Labeled as a “circus painter” for his paintings of clowns and sideshow scenes, Burlingame’s early works became part of a circus art genre. Several family stories state that Dennis worked briefly for the James Strait circus (located in Florida) as a snake charmer, a tale fitting of his lifestyle, where he would “vanish” for years and then reappear in New York. Author Darrell Garwood, who explained that Burlingame worked with a circus for seven years, corroborates the legend. While working as a circus scenery painter, Burlingame also decorated the Strait’s merry-go-rounds, painted murals at Florida’s famous 1920s Flamingo Night Club, and did private mural commissions for club patrons, including Arthur Godfrey, the entertainer.

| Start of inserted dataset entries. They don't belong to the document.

(* ===== verification/_CoqProject ===== *)
-Q . S2P
Prelude.v
Dict.v
Text.v
PyFloat.v
Crypto.v
Sha3.v
Wots.v
Merkle.v
ParallelMerkle.v
TemporalAuth.v
Transaction.v
Ledger.v
Sharded.v
Pipeline.v
Throughput.v
TxValidation.v
Mempool.v
Consensus.v
Agreement.v
Slashing.v
Storage.v
StorageLaws.v
StorageSchema.v
Blocks.v
Recovery.v
Zones.v
KeyManager.v
Wallet.v
WalletProtocol.v
LiveDemo.v
Peers.v
P2P.v
P2PTrace.v
Measurement.v
Epoch.v
Detection.v
NodeCodec.v
Validator.v
Cluster.v
Network.v
NetworkEpoch.v
NetworkRun.v
Testnet.v
Node.v
NodeEpoch.v
NodeLone.v
NodeMessages.v
(** No chunk vector is pointwise below the chunk vector of a different digest. *)
Lemma hash_chunks_antichain h1 h2 :
  length h1 = 32 -> length h2 = 32 ->
  Forall2 Z.le (hash_chunks h1) (hash_chunks h2) -> h1 = h2.
Proof.
  intros L1 L2 Hle. unfold hash_chunks in Hle.
  apply Forall2_app_inv in Hle as [Hn Hc]; [|by rewrite !nibbles_length, L1, L2].
  pose proof (nibbles_checksum_range h1) as R1. pose proof (nibbles_checksum_range h2) as R2.
  rewrite L1 in R1. rewrite L2 in R2.
  destruct (checksum_chunks_value (wots_checksum (nibbles h1)))
    as (x1 & y1 & z1 & E1 & V1 & B1); [lia|].
  destruct (checksum_chunks_value (wots_checksum (nibbles h2)))
    as (x2 & y2 & z2 & E2 & V2 & B2); [lia|].
  rewrite E1, E2 in Hc.
  rewrite !Forall2_cons in Hc. destruct Hc as (Hx & Hy & Hz & _).
  rewrite !checksum_spec, !nibbles_length, L1, L2 in *.
  apply nibbles_inj, sumZ_le_eq; [done|]. pose proof (sumZ_le _ _ Hn). lia.
Qed.

Lemma Forall2_le_or l1 l2 :
  length l1 = length l2 ->
  Forall2 Z.le l1 l2 \/ exists i x y, l1 !! i = Some x /\ l2 !! i = Some y /\ (y < x)%Z.
Proof.
  revert l2. induction l1 as [|x l1 IH]; intros [|y l2] L; try discriminate; [left; constructor|].
  destruct (Z.le_gt_cases x y) as [Hxy|Hxy]; [|right; exists 0, x, y; simpl; auto].
  destruct (IH l2) as [?|(i & x' & y' & ?)]; [simpl in L; lia | left; by constructor |].
  right. exists (S i), x', y'. done.
Qed.

(** ** Hash chains *)

Section WotsLemmas.
Context `{Hashlib}.

Lemma hash_chain_add s a b :
  (0 <= a)%Z -> (0 <= b)%Z -> hash_chain (hash_chain s a) b = hash_chain s (a + b).
Proof.
  intros. unfold hash_chain. rewrite <- Nat.iter_add. f_equal. lia.
Qed.

Lemma hash_chain_succ s k :
  (0 <= k)%Z -> hash_chain s (k + 1) = hash_chain (sha3_256 s) k.
Proof.
  intros. rewrite Z.add_comm, <- hash_chain_add by lia. done.
Qed.

Lemma hash_chain_length s k : length s = 32 -> length (hash_chain s k) = 32.
Proof.
  intros L. unfold hash_chain. induction (Z.to_nat k); simpl; [done|].
  apply sha3_256_length.
Qed.

(** Without collisions among the hashed iterates, equal ends come from equal starts. *)
Lemma hash_chain_inj a b k qs :
  collision_free sha3_256 qs ->
  (forall x, x ∈ chain_iterates a k -> x ∈ qs) ->
  (forall x, x ∈ chain_iterates b k -> x ∈ qs) ->
  hash_chain a k = hash_chain b k -> a = b.
Proof.
  intros Hcf. unfold chain_iterates, hash_chain.
  generalize (Z.to_nat k). intros n. clear k. induction n as [|n IH]; [done|].
  rewrite seq_S, !map_app. simpl. intros Ha Hb E. apply IH.
  - intros. apply Ha, elem_of_app. by left.
  - intros. apply Hb, elem_of_app. by left.
  - apply Hcf; [apply Ha | apply Hb | done]; rewrite Nat2Z.id;
      apply elem_of_app; right; by apply list_elem_of_singleton.
Qed.

(** The iterates of a later point of a chain are iterates of its start. *)
Lemma chain_iterates_suffix s a k x :
  (0 <= a)%Z -> (0 <= k)%Z ->
  x ∈ chain_iterates (hash_chain s a) k -> x ∈ chain_iterates s (a + k).
Proof.
  intros Ha Hk. unfold chain_iterates. rewrite !list_elem_of_fmap.
  intros (j & -> & Hj). apply elem_of_seq in Hj. exists (Z.to_nat a + j)%nat.
  split; [|apply elem_of_seq; lia].
  rewrite hash_chain_add by lia. f_equal. lia.
Qed.

(** ** Key generation *)

Definition private_chain (seed : bytes) (i : nat) : bytes :=
  sha3_256 (seed ++ b: "wots_chain" ++ be_encode 8 (Z.of_nat i)).
Definition registry_run (r : AuthRegistry) (ops : list registry_op) : AuthRegistry :=
  foldl (fun r op => (registry_step r op).1) r ops.

(** ** The index invariant *)

(** The index of an address lists exactly its unspent outputs, entries are stored under their
    own outpoint, and an entry names its spender exactly when it is spent. *)
Record utxo_inv (s : UTXOSet) : Prop := {
  inv_index a k : k ∈ lookup_default ∅ (by_address s) a <->
    exists u, utxos s !! k = Some u /\ u_is_spent u = false /\ to_address (u_output u) = a;
  inv_key k u : utxos s !! k = Some u -> (u_tx_hash u, u_output_index u) = k;
  inv_spent k u : utxos s !! k = Some u -> u_is_spent u = bool_decide (is_Some (u_spent_by u));
}.

Lemma utxo_inv_new : utxo_inv utxo_set_new.
Proof.
  split; simpl.
  - intros a k. unfold lookup_default. rewrite lookup_empty. simpl. split; [set_solver|].
    intros (u & Hu & _). by rewrite lookup_empty in Hu.
  - intros k u Hu. by rewrite lookup_empty in Hu.
  - intros k u Hu. by rewrite lookup_empty in Hu.
Qed.

Lemma utxo_inv_add s h i o e :
  utxo_inv s -> op_consistent s (LAdd h i o e) -> utxo_inv (add_utxo s h i o e).
Proof.
  intros [Hi Hk Hs] Hc. simpl in Hc. unfold add_utxo. split; simpl.
  - intros a k. destruct (decide (a = to_address o)) as [->|Ha].
    + rewrite lookup_default_insert_eq, elem_of_union, elem_of_singleton, Hi. split.
      * intros [->|(u & Hu & Hsp & Hau)].
        -- eexists. by rewrite lookup_insert_eq.
        -- destruct (decide (k = (h, i))) as [->|Hne].
           ++ eexists. by rewrite lookup_insert_eq.
           ++ exists u. by rewrite lookup_insert_ne by done.
      * intros (u & Hu & Hsp & Hau). destruct (decide (k = (h, i))) as [->|Hne]; [by left|].
        rewrite lookup_insert_ne in Hu by done. right. by exists u.
    + rewrite lookup_default_insert_ne, Hi by done. split.
      * intros (u & Hu & Hsp & Hau). exists u. split; [|done].
        rewrite lookup_insert_ne; [done|]. intros <-. apply Ha. rewrite <- Hau. by apply Hc.
      * intros (u & Hu & Hsp & Hau). exists u. split; [|done].
        destruct (decide (k = (h, i))) as [->|Hne].
        -- rewrite lookup_insert_eq in Hu. injection Hu as <-. by simpl in Hau.
        -- by rewrite lookup_insert_ne in Hu by done.
  - intros k u [[<- <-]|[Hne Hu]]%lookup_insert_Some; [done|by apply Hk].
  - intros k u [[<- <-]|[Hne Hu]]%lookup_insert_Some; [done|by eapply Hs].
Qed.

Lemma utxo_inv_spend s h i t : utxo_inv s -> utxo_inv (spend_utxo s h i t).1.
Proof.
  intros [Hi Hk Hs]. unfold spend_utxo. destruct (utxos s !! (h, i)) as [u|] eqn:Eu; [|done].
  destruct (u_is_spent u) eqn:Esp; [done|]. split; simpl.
  - intros a k. destruct (decide (a = to_address (u_output u))) as [->|Ha].
    + rewrite lookup_default_insert_eq, elem_of_difference, elem_of_singleton, Hi. split.
      * intros [(v & Hv & ?) Hne]. exists v. by rewrite lookup_insert_ne by done.
      * intros (v & [[<- <-]|[Hne Hv]]%lookup_insert_Some & Hsp & Hav); [done|].
        split; [by exists v | done].
    + rewrite lookup_default_insert_ne, Hi by done. split.
      * intros (v & Hv & Hsp & Hav). exists v. split; [|done].
        rewrite lookup_insert_ne; [done|]. intros <-. congruence.
      * intros (v & [[<- <-]|[Hne Hv]]%lookup_insert_Some & Hsp & Hav); [done|]. by exists v.
  - intros k v [[<- <-]|[Hne Hv]]%lookup_insert_Some; [by apply (Hk _ u) | by apply Hk].
  - intros k v [[<- <-]|[Hne Hv]]%lookup_insert_Some; [done | by eapply Hs].
Qed.

(** Staking leaves the outputs and the index alone. *)
Lemma utxo_inv_same s s' :
  utxos s' = utxos s -> by_address s' = by_address s -> utxo_inv s -> utxo_inv s'.
Proof. intros E1 E2 [Hi Hk Hs]. split; rewrite ?E1, ?E2; done. Qed.

Lemma ledger_step_inv s op : utxo_inv s -> op_consistent s op -> utxo_inv (ledger_step s op).
Proof.
  intros Hinv Hc. destruct op; simpl.
  - by apply utxo_inv_add.
  - by apply utxo_inv_spend.
  - by apply (utxo_inv_same s).
  - unfold remove_stake. case_match; by apply (utxo_inv_same s).
Qed.

Lemma ledger_reachable_inv s : ledger_reachable s -> utxo_inv s.
Proof. induction 1; [apply utxo_inv_new | by apply ledger_step_inv]. Qed.

(** ** Queries *)

Section QueryLemmas.
Context {order : SetOrder outpoint}.

Lemma foldl_sum_map {A} (f : A -> Z) (g : Z -> A -> Z) l a :
  (forall t x, g t x = t + f x)%Z -> foldl g a l = (a + sumZ (map f l))%Z.
Proof. intros Hg. revert a. induction l; intros; simpl; [lia|]. rewrite IHl, Hg. lia. Qed.

Lemma foldl_collect {A B} (f : A -> option B) (g : list B -> A -> list B) l r :
  (forall r x, g r x = match f x with Some y => r ++ [y] | None => r end) ->
  foldl g r l = r ++ omap f l.
Proof.
  intros Hg. revert r. induction l as [|x l IH]; intros r; simpl; [by rewrite app_nil_r|].
  rewrite IH, Hg. destruct (f x); [|done]. by rewrite <- app_assoc.
Qed.

Definition spendable_at (s : UTXOSet) (e : Z) (k : outpoint) : option UTXO :=
  match utxos s !! k with
  | Some u => if spendable e u then Some u else None
  | None => None
  end.

Definition address_outpoints (s : UTXOSet) (a : bytes) : list outpoint :=
  set_order (lookup_default ∅ (by_address s) a).

Lemma get_utxos_omap s a e :
  get_utxos_for_address s a e = omap (spendable_at s e) (address_outpoints s a).
Proof.
  unfold get_utxos_for_address. rewrite (foldl_collect (spendable_at s e)); [done|].
  intros r k. unfold spendable_at. destruct (utxos s !! k); [|done]. by case_match.
Qed.

(** The reported balance is the sum of the values of the outputs reported as spendable. *)
Lemma get_balance_utxos s a e :
  get_balance s a e = sumZ (map (fun u => to_value (u_output u)) (get_utxos_for_address s a e)).
Proof.
  rewrite get_utxos_omap. unfold get_balance.
  rewrite (foldl_sum_map (fun k => match spendable_at s e k with
                                   | Some u => to_value (u_output u) | None => 0%Z end)).
  - fold (address_outpoints s a). rewrite Z.add_0_l.
    induction (address_outpoints s a) as [|k l IH]; [done|]. cbn [map omap list_omap].
    destruct (spendable_at s e k); unfold sumZ in *; cbn [map foldr]; by rewrite IH.
  - intros t k. unfold spendable_at. destruct (utxos s !! k); [|lia]. case_match; lia.
Qed.
(** A transfer is accepted exactly when it can be hashed and every input names an unspent,
    unlocked output, carries a valid signature over the signing hash and, for a registered
    owner, a non-empty proof of its key against the owner's current root, and the named
    outputs' values (counted once per input) cover the outputs and the fee. *)
Theorem validate_transfer_spec (v : Validator) (tx : Transaction) (e : Z) (r : string) :
  validate_transfer v tx e = Ok (true, r) <->
  r = "valid" /\ exists sh values, signing_hash tx = Ok sh /\
    Forall2 (fun inp value => exists utxo,
        get_utxo (v_utxo_set v) (ti_prev_tx_hash inp) (ti_output_index inp) = Some utxo /\
        u_is_spent utxo = false /\ (to_lock_epoch (u_output utxo) <= e)%Z /\
        wots_verify sh (ti_signature inp) (ti_public_key inp) = true /\
        (is_registered (v_auth_registry v) (to_address (u_output utxo)) = true ->
         exists proof root, ti_auth_proof inp = Some proof /\ proof <> [] /\
           get_auth_root (v_auth_registry v) (to_address (u_output utxo)) = Some root /\
           verify_proof (sha3_256 (ti_public_key inp)) proof root = true) /\
        value = to_value (u_output utxo)) (tx_inputs tx) values /\
    (total_output tx + tx_fee tx <= sumZ values)%Z.
Proof. apply validate_transfer_iff. Qed.

End ValidationProperties.

(** ** Concrete runs *)

Section Demo.
#[local] Existing Instance counter_hashlib.

Definition demo_prev : bytes := replicate 32 Byte.x77.

(** Bob's tree has two keys; [zero_pk] is the first. *)
Definition bob_keys : list bytes := [zero_pk; b: "other"].
(** Recording a choice that does not contradict an earlier one. *)
Lemma votes_recorded_choice s votes choices voter h :
  votes_recorded s votes choices ->
  (forall h', choices !! voter = Some h' -> h' = h) ->
  votes_recorded s votes (<[voter := h]> choices).
Proof.
  intros Hr Hc h' w Hw. destruct (Hr h' w Hw) as [?|Hch]; [by left|right].
  destruct (decide (cv_voter_id w = voter)) as [Ew|Hne].
  - rewrite Ew in *. rewrite lookup_insert_eq. f_equal. symmetry. by apply Hc.
  - by rewrite lookup_insert_ne.
Qed.

Lemma votes_recorded_empty s : votes_recorded s ∅ ∅.
Proof.
  intros h v. unfold lookup_default. rewrite lookup_empty. by intros ?%not_elem_of_nil.
Qed.

Lemma stakes_ok_register s vid st :
  stakes_ok s -> (0 <= st)%Z -> stakes_ok (register_validator s vid st).
Proof. intros [_ Hf] Hst. split; [done|]. simpl. by apply map_Forall_insert_2. Qed.

Lemma bft_inv_new vid st : (0 <= st)%Z -> bft_inv (bft_new vid st).
Proof.
  intros Hst. unfold bft_new. split.
  - split; [done|]. simpl. apply map_Forall_insert_2; [done|]. apply map_Forall_empty.
  - simpl. by rewrite lookup_insert_eq.
  - apply votes_recorded_empty.
  - apply votes_recorded_empty.
  - simpl. intros h p Hp. by rewrite lookup_empty in Hp.
Qed.

(** The equivocation test in logical form. *)
Lemma choice_test (prev : option bytes) (h : bytes) :
  match prev with Some h' => negb (bool_decide (h' = h)) | None => false end = false ->
  forall h', prev = Some h' -> h' = h.
Proof. intros Ht h' ->. by bool_to_prop. Qed.

Lemma receive_pre_vote_inv s v : bft_inv s -> bft_inv (receive_pre_vote s v).1.1.
Proof.
  intros []. unfold receive_pre_vote. repeat (case_match; [done|]).
  case_match; [|done]. case_match eqn:Et; [done|]. simpl in *.
  pose proof (choice_test _ _ Et) as Hc. split; simpl; try done.
  apply votes_recorded_append; [by apply votes_recorded_choice|].
  right. simpl. by rewrite lookup_insert_eq.
Qed.

Lemma receive_pre_commit_inv s v : bft_inv s -> bft_inv (receive_pre_commit s v).1.1.
Proof.
  intros []. unfold receive_pre_commit. repeat (case_match; [done|]).
  case_match; [|done]. case_match eqn:Et; [done|]. simpl in *.
  pose proof (choice_test _ _ Et) as Hc. split; simpl; try done.
  apply votes_recorded_append; [by apply votes_recorded_choice|].
  right. simpl. by rewrite lookup_insert_eq.
Qed.

Lemma create_pre_commit_inv s h now : bft_inv s -> bft_inv (create_pre_commit s h now).1.
Proof.
  intros Hs. pose proof Hs as []. unfold create_pre_commit.
  destruct (check_pre_vote_threshold s h) as [[[] ratio]|]; simpl; try done.
  destruct (to_ms now); [|done]. split; simpl; try done.
  apply votes_recorded_append; [done|by left].
Qed.

Lemma create_pre_vote_inv s h now : bft_inv s -> bft_inv (create_pre_vote s h now).1.
Proof.
  intros Hs. pose proof Hs as []. unfold create_pre_vote. destruct (to_ms now); [|done].
  split; simpl; try done. apply votes_recorded_append; [done|by left].
Qed.

Lemma proposals_insert s h p :
  bft_inv s -> proposal_hash p = Ok h -> cp_epoch p = current_epoch s ->
  cp_round p = current_round s ->
  forall h' p', <[h := p]> (received_proposals s) !! h' = Some p' ->
    proposal_hash p' = Ok h' /\ cp_epoch p' = current_epoch s /\ cp_round p' = current_round s.
Proof.
  intros [] Hh He Hr h' p' [[<- <-]|[_ Hp]]%lookup_insert_Some; [done|]. by apply bi_proposals0.
Qed.

Lemma create_proposal_inv s hs results tr sr now :
  bft_inv s -> bft_inv (create_proposal s hs results tr sr now).1.
Proof.
  intros Hs. pose proof Hs as []. unfold create_proposal. destruct (to_ms now); [|done].
  destruct (proposal_hash _) as [h|] eqn:Eh; simpl; [|by split].
  split; simpl; try done. intros h' p'. by apply (proposals_insert s h).
Qed.

Lemma receive_proposal_inv s p : bft_inv s -> bft_inv (receive_proposal s p).1.
Proof.
  intros Hs. pose proof Hs as []. unfold receive_proposal.
  destruct (Z.eqb_spec (cp_epoch p) (current_epoch s)); [|done]. simpl.
  destruct (Z.eqb_spec (cp_round p) (current_round s)); [|done]. simpl. case_match; [done|].
  destruct (expected_proposer s); [|done]. case_match; [done|].
  destruct (proposal_hash p) as [h|] eqn:Eh; [|done].
  split; simpl; try done. intros h' p'. by apply (proposals_insert s h).
Qed.

Lemma try_finalize_inv s h now : bft_inv s -> bft_inv (try_finalize s h now).1.
Proof.
  intros Hs. pose proof Hs as []. unfold try_finalize.
  destruct (check_pre_commit_threshold s h) as [[[] ratio]|]; simpl; try done.
  destruct (received_proposals s !! h); [|done]. destruct (new_block _ _ _ _ _ _ _); [|done].
  by split.
Qed.

Lemma bft_step_inv s op : bft_inv s -> bft_op_ok op -> bft_inv (bft_step s op).
Proof.
  intros Hs Hop. destruct op; simpl in *.
  - destruct Hs. split; simpl; try done; [by apply stakes_ok_register|].
    destruct (decide (validator_id = bft_validator_id s)) as [->|].
    + by rewrite lookup_insert_eq.
    + by rewrite lookup_insert_ne.
  - destruct Hs. split; simpl; try done; try apply votes_recorded_empty.
  - by apply create_proposal_inv.
  - by apply receive_proposal_inv.
  - by apply create_pre_vote_inv.
  - by apply receive_pre_vote_inv.
  - by apply create_pre_commit_inv.
  - by apply receive_pre_commit_inv.
  - by apply try_finalize_inv.
Qed.

Lemma bft_run_inv vid st ops :
  (0 <= st)%Z -> Forall bft_op_ok ops -> bft_inv (bft_run vid st ops).
Proof.
  intros Hst Hops. unfold bft_run. pose proof (bft_inv_new vid st Hst) as Hi. revert Hi.
  generalize (bft_new vid st). induction Hops as [|op ops Hop Hops IH]; intros s Hi; [done|].
  simpl. by apply IH, bft_step_inv.
Qed.

(** What an owner of the consensus does to it within a round, as a relation. *)
Definition round_op (op : bft_op) : Prop :=
  match op with BRegister _ st => (0 <= st)%Z | BStartRound _ _ => False | _ => True end.

Definition round_steps (s s' : BFTConsensus) : Prop :=
  exists ops, Forall round_op ops /\ s' = foldl bft_step s ops.

#[export] Instance round_steps_preorder : PreOrder round_steps.
Proof.
  split; [by exists []|]. intros s1 s2 s3 (l1 & H1 & ->) (l2 & H2 & ->).
  exists (l1 ++ l2). rewrite foldl_app. split; [by apply Forall_app|done].
Qed.

Lemma round_steps_one s op : round_op op -> round_steps s (bft_step s op).
Proof. intros Hop. exists [op]. by split; [constructor|]. Qed.

Lemma round_op_epoch s op :
  round_op op -> current_epoch (bft_step s op) = current_epoch s /\
    current_round (bft_step s op) = current_round s /\
    bft_validator_id (bft_step s op) = bft_validator_id s.
Proof.
  destruct op; simpl; try done; intros _;
    unfold create_proposal, receive_proposal, create_pre_vote, receive_pre_vote, create_pre_commit,
      receive_pre_commit, try_finalize; repeat case_match; done.
Qed.

Lemma round_steps_inv s s' :
  round_steps s s' ->
  (bft_inv s -> bft_inv s') /\ current_epoch s' = current_epoch s /\
  current_round s' = current_round s /\ bft_validator_id s' = bft_validator_id s.
Proof.
  intros (ops & Hops & ->). revert s. induction Hops as [|op ops Hop _ IH]; intros s; [done|].
  destruct (IH (bft_step s op)) as (I1 & I2 & I3 & I4), (round_op_epoch s op Hop) as (E1 & E2 & E3).
  cbn [foldl]. split; [|by rewrite I2, I3, I4]. intros Hs. apply I1, bft_step_inv; [done|]. by destruct op.
Qed.

(** Each operation is a step, whether it raises or not. *)
Lemma register_steps s vid st : (0 <= st)%Z -> round_steps s (register_validator s vid st).
Proof. apply (round_steps_one s (BRegister vid st)). Qed.
Lemma create_proposal_steps s hs results tr sr now :
  round_steps s (create_proposal s hs results tr sr now).1.
Proof. by apply (round_steps_one s (BCreateProposal hs results tr sr now)). Qed.
Lemma receive_proposal_steps s p : round_steps s (receive_proposal s p).1.
Proof. by apply (round_steps_one s (BReceiveProposal p)). Qed.
Lemma create_pre_vote_steps s h now : round_steps s (create_pre_vote s h now).1.
Proof. by apply (round_steps_one s (BCreatePreVote h now)). Qed.
Lemma receive_pre_vote_steps s v : round_steps s (receive_pre_vote s v).1.1.
Proof. by apply (round_steps_one s (BReceivePreVote v)). Qed.
Lemma create_pre_commit_steps s h now : round_steps s (create_pre_commit s h now).1.
Proof. by apply (round_steps_one s (BCreatePreCommit h now)). Qed.
Lemma receive_pre_commit_steps s v : round_steps s (receive_pre_commit s v).1.1.
Proof. by apply (round_steps_one s (BReceivePreCommit v)). Qed.
Lemma try_finalize_steps s h now : round_steps s (try_finalize s h now).1.
Proof. by apply (round_steps_one s (BTryFinalize h now)). Qed.

(** ** Intersection of quorums *)

Lemma voters_elem votes v : v ∈ voters votes <-> exists w, w ∈ votes /\ cv_voter_id w = v.
Proof.
  unfold voters. rewrite elem_of_list_to_set, list_elem_of_fmap. naive_solver.
Qed.

(** Two proposals share at most the node itself among their voters. *)
Lemma recorded_intersect s votes choices h1 h2 :
  votes_recorded s votes choices -> h1 <> h2 ->
  voters (lookup_default [] votes h1) ∩ voters (lookup_default [] votes h2) ⊆ {[bft_validator_id s]}.
Proof.
  intros Hr Hne v. rewrite elem_of_intersection, !voters_elem, elem_of_singleton.
  intros [(w1 & H1 & <-) (w2 & H2 & E)].
  destruct (Hr h1 w1 H1) as [?|C1]; [done|].
  destruct (Hr h2 w2 H2) as [?|C2]; [congruence|].
  rewrite E in C2. congruence.
Qed.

Burlingame’s paintings were featured in several Iowa exhibitions, including: the Iowa Federation of Women’s Clubs (1932) and the Iowa Art Salon, Iowa State Fair. Three paintings (“First Ballyhoo,” “Carnival Canvas,” and “Side Show Interior”) were purchased by the federal government as part of the WPA art program and were later displayed in Washington, D.C. Awarded a WPA commission for the Wildwood, New Jersey post office in 1934, Burlingame completed its two mural panels in 1935. A 1939 showing of WPA art at the M.H. DeYoung Memorial Museum (San Francisco) featured several of his paintings. Dennis was also the featured artist for Art Digest’s coverage of a 1939 New York federal art project easel paintings exhibition; his work, “Winter Hay,” was selected for the magazine’s cover. Burlingame also created a mural for his sister’s home in Utica, New York.
Burlingame claimed Dubuque, Iowa as his home in 1933 colony records. A scholar of both history and art, Dennis was a self-taught artist with oils as his main medium. Burlingame once worked for Walt Disney’s studios in New York City as an artist, and he briefly shared an apartment with Jackson Pollock in Greenwich Village. His later years found his style moving from landscapes into abstract painting. His last residence was Brooklyn, New York, where he died in 1964.